#### ASSIGNMENT
Could you set down exactly the lines of the data below, starting at the one that holds "destruct (error_prints 500" and ending at the one that holds "req; cbn [route_handler route].", both included, and only those?

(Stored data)

====

(* ===== verification/HttpApi.v ===== *)
(** The HTTP interface of the gateway put together: the routes that
    [gateway/gateway_server/gateway_server.cpp] registers for the five controllers, over the
    four service clients, the token manager and the notifier; and what every route answers.

    [Api] is the state of a gateway with its services in the same process. *)
From S2P Require Import Prelude Text Schema Odb Redis TokenStore Json ConnectionManager Push Rpc Auth.
From S2P Require Import UserService UserRemote FriendService FriendRemote GroupService GroupRemote MessageService MessageRemote.
From S2P Require Import PushGateway Http UserHttp FriendHttp GroupHttp MessageHttp.
Open Scope Z_scope.

Section Routes.
Context {D : Type} `{Json} `{Authenticator D} `{UserClient D} `{FriendClient D} `{GroupClient D} `{MessageClient D}.

Definition api_routes (push_notifier : Notifier D) (now_ms : Z) : list (Route D) :=
  user_routes now_ms ++ message_routes push_notifier now_ms ++ friend_routes now_ms ++ group_routes now_ms ++
  group_message_routes push_notifier now_ms.

(** [dispatch_http_controller] of the route that matches. *)
Definition serve (routes : list (Route D)) (method path body : string) (headers params : list (string * string))
  : option (exec D HttpResponse) :=
  r ← find (fun r => String.eqb (route_method r) method && String.eqb (route_path r) path) routes;
  Some (route_handler r (from_httplib_request method path body headers params)).
End Routes.

(** * What every route answers *)
Section Answers.
Context {D : Type} `{JsonLaws} `{Authenticator D} `{UserClient D} `{FriendClient D} `{GroupClient D} `{MessageClient D}.

Definition codes : list Z := [200; 201; 400; 401; 403; 404; 409; 500].

Definition well_formed (r : HttpResponse) : Prop :=
  bool_decide (status r ∈ codes) = true /\ content_type r = "application/json"%string /\
  exists l, parse (res_body r) = Some (obj l).

Lemma answer_well_formed c l : bool_decide (c ∈ codes) = true -> returns well_formed (answer (D := D) c l).
Proof.
  intros Hc d d' r E. unfold answer in E. run_inv E. unfold ret in E. simplify_eq. unfold ConnectionManager.or_throw in E0.
  destruct (dump _) as [t|] eqn:Et; [|done]. unfold ret in E0. simplify_eq. split_and!; [done..|].
  exists l. by apply law_parse.
Qed.

Lemma error_well_formed c msg : bool_decide (c ∈ codes) = true -> returns well_formed (build_http_response (D := D) c msg).
Proof. apply answer_well_formed. Qed.

(** A message of the source is ASCII, so that its answer can be printed. *)
Lemma error_prints c msg d : ascii_text msg = true -> exists text,
  build_http_response (D := D) c msg d =
    (d, Ok {| status := c; res_body := text; content_type := "application/json" |}) /\
  parse text = Some (obj (error_members c "" msg)).
Proof.
  intros Hm. unfold build_http_response, bind.
  destruct (law_dump (error_members c "" msg)) as [text Ht].
  { intros s Hs. unfold texts in Hs. cbn in Hs. apply law_ascii.
    rewrite !elem_of_cons in Hs. by destruct Hs as [->|[->|?%elem_of_nil]]. }
  exists text. rewrite Ht. split; [done|]. by apply law_parse.
Qed.

(** A handler: whatever happens inside, one well-formed response. *)
Definition answers (m : exec D HttpResponse) : Prop := forall d, exists d' r, m d = (d', Ok r) /\ well_formed r.

Lemma caught_answers m : returns well_formed m -> answers (caught m).
Proof.
  intros Hm d. unfold caught. destruct (m d) as [d1 [r|]] eqn:E; [exists d1, r; split; [done|by eapply Hm]|].
  destruct (error_prints 500 "Internal server error" d1 eq_refl) as (t & E1 & Ht).
  eexists d1, _. split; [exact E1|]. split_and!; [done..|]. eauto.
Qed.

Lemma authorized_answers req k : (forall i, returns well_formed (k i)) -> returns well_formed (authorized req k).
Proof.
  intros Hk. unfold authorized. case_match; [by apply error_well_formed|].
  apply returns_bind. intros [i|]; [apply Hk|by apply error_well_formed].
Qed.

Lemma body_answers req k : (forall j, returns well_formed (k j)) -> returns well_formed (with_body (D := D) req k).
Proof. intros Hk. unfold with_body. case_match; [apply Hk|by apply error_well_formed]. Qed.

Lemma tokens_answers c p dev plat : bool_decide (c ∈ codes) = true -> returns well_formed (with_tokens c p dev plat).
Proof. intros Hc. apply returns_bind. intros ?. by apply answer_well_formed. Qed.

(** One goal per answer of a handler. *)
Ltac each_answer := repeat first
  [ apply caught_answers | apply authorized_answers; intros ? | apply body_answers; intros ?
  | by apply answer_well_formed | by apply error_well_formed | by apply tokens_answers
  | lazymatch goal with |- returns _ (bind _ _) => apply returns_bind; intros ? end | progress cbv zeta | case_match ].

Lemma routes_answer notifier now_ms : Forall (fun r => forall req, answers (route_handler r req)) (api_routes notifier now_ms).
Proof.
  unfold api_routes, user_routes, message_routes, friend_routes, group_routes, group_message_routes.
  rewrite !Forall_app, !Forall_cons, !Forall_nil. split_and!; try done; intros req; cbn [route_handler route].
  all: unfold handle_register, handle_login, handle_profile, handle_update_profile, handle_search_user, handle_send,
    handle_history, handle_offline, handle_send_request, handle_respond_request, handle_list_friends,
    handle_pending_requests, handle_create_group, handle_join_group, handle_leave_group, handle_group_info,
    handle_search_groups, handle_list_groups, handle_list_members, handle_send_message, handle_get_history,
    with_before_time, with_group_id, with_members, with_number, messages_answer.
  all: each_answer.
Qed.

(** ** Requests without a valid token *)

Definition check_token (req : HttpRequest) : exec D (option UserTokenInfo) :=
  let token := extract_bearer_token req in
  if String.eqb token "" then ret None else auth_verify token.

Definition open_paths : list string := ["/api/v1/auth/register"; "/api/v1/auth/login"]%string.

Lemma refused_token req d d1 k : check_token req d = (d1, Ok None) ->
  exists r, caught (authorized req k) d = (d1, Ok r) /\ status r = 401 /\ well_formed r.
Proof.
  intros E. unfold check_token in E. unfold caught, authorized. destruct (String.eqb _ _).
  - unfold ret in E. simplify_eq.
    destruct (error_prints 401 "Missing or invalid Authorization header" d1 eq_refl) as (t & E1 & Ht).
    rewrite E1. eexists. split_and!; [done..|]. split_and!; [done..|]. eauto.
  - rewrite (bind_Ok _ _ _ _ _ E).
    destruct (error_prints 401 "Invalid or expired access token" d1 eq_refl) as (t & E1 & Ht).
    rewrite E1. eexists. split_and!; [done..|]. split_and!; [done..|]. eauto.
Qed.

Lemma routes_refuse notifier now_ms : Forall (fun r => route_path r ∉ open_paths ->
  forall req d d1, check_token req d = (d1, Ok None) ->
    exists resp, route_handler r req d = (d1, Ok resp) /\ status resp = 401 /\ well_formed resp) (api_routes notifier now_ms).
Proof.
  unfold api_routes, user_routes, message_routes, friend_routes, group_routes, group_message_routes.
  rewrite !Forall_app, !Forall_cons, !Forall_nil. split_and!; try done; intros Hp req d d1 E; cbn [route_handler route].
  all: try (by apply refused_token).
  all: exfalso; apply Hp; unfold open_paths; cbn [route_path route]; set_solver.
Qed.

(** C17: the HTTP interface.  Every request to every route gets exactly one response: a JSON
    document with one of eight status codes, whatever the clients, the token manager and the
    notifier answer or throw.  Without a valid token every route but registration and login
    answers 401 and has done nothing but look at the token. *)
Theorem http_answers notifier now_ms r req (d : D) : r ∈ api_routes notifier now_ms ->
  (exists d' resp, route_handler r req d = (d', Ok resp) /\ well_formed resp) /\
  (route_path r ∉ open_paths -> forall d1, check_token req d = (d1, Ok None) ->
   exists resp, route_handler r req d = (d1, Ok resp) /\ status resp = 401).
Proof.
  intros Hr. pose proof (proj1 (Forall_forall _ _) (routes_answer notifier now_ms) r Hr req d).
  split; [done|]. intros Hp d1 E.
  destruct (proj1 (Forall_forall _ _) (routes_refuse notifier now_ms) r Hr Hp req d d1 E) as (resp & ? & ? & _).
  by exists resp.
Qed.
End Answers.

====

#### OUTPUT
  destruct (error_prints 500 "Internal server error" d1 eq_refl) as (t & E1 & Ht).
  eexists d1, _. split; [exact E1|]. split_and!; [done..|]. eauto.
Qed.

Lemma authorized_answers req k : (forall i, returns well_formed (k i)) -> returns well_formed (authorized req k).
Proof.
  intros Hk. unfold authorized. case_match; [by apply error_well_formed|].
  apply returns_bind. intros [i|]; [apply Hk|by apply error_well_formed].
Qed.

Lemma body_answers req k : (forall j, returns well_formed (k j)) -> returns well_formed (with_body (D := D) req k).
Proof. intros Hk. unfold with_body. case_match; [apply Hk|by apply error_well_formed]. Qed.

Lemma tokens_answers c p dev plat : bool_decide (c ∈ codes) = true -> returns well_formed (with_tokens c p dev plat).
Proof. intros Hc. apply returns_bind. intros ?. by apply answer_well_formed. Qed.

(** One goal per answer of a handler. *)
Ltac each_answer := repeat first
  [ apply caught_answers | apply authorized_answers; intros ? | apply body_answers; intros ?
  | by apply answer_well_formed | by apply error_well_formed | by apply tokens_answers
  | lazymatch goal with |- returns _ (bind _ _) => apply returns_bind; intros ? end | progress cbv zeta | case_match ].

Lemma routes_answer notifier now_ms : Forall (fun r => forall req, answers (route_handler r req)) (api_routes notifier now_ms).
Proof.
  unfold api_routes, user_routes, message_routes, friend_routes, group_routes, group_message_routes.
  rewrite !Forall_app, !Forall_cons, !Forall_nil. split_and!; try done; intros req; cbn [route_handler route].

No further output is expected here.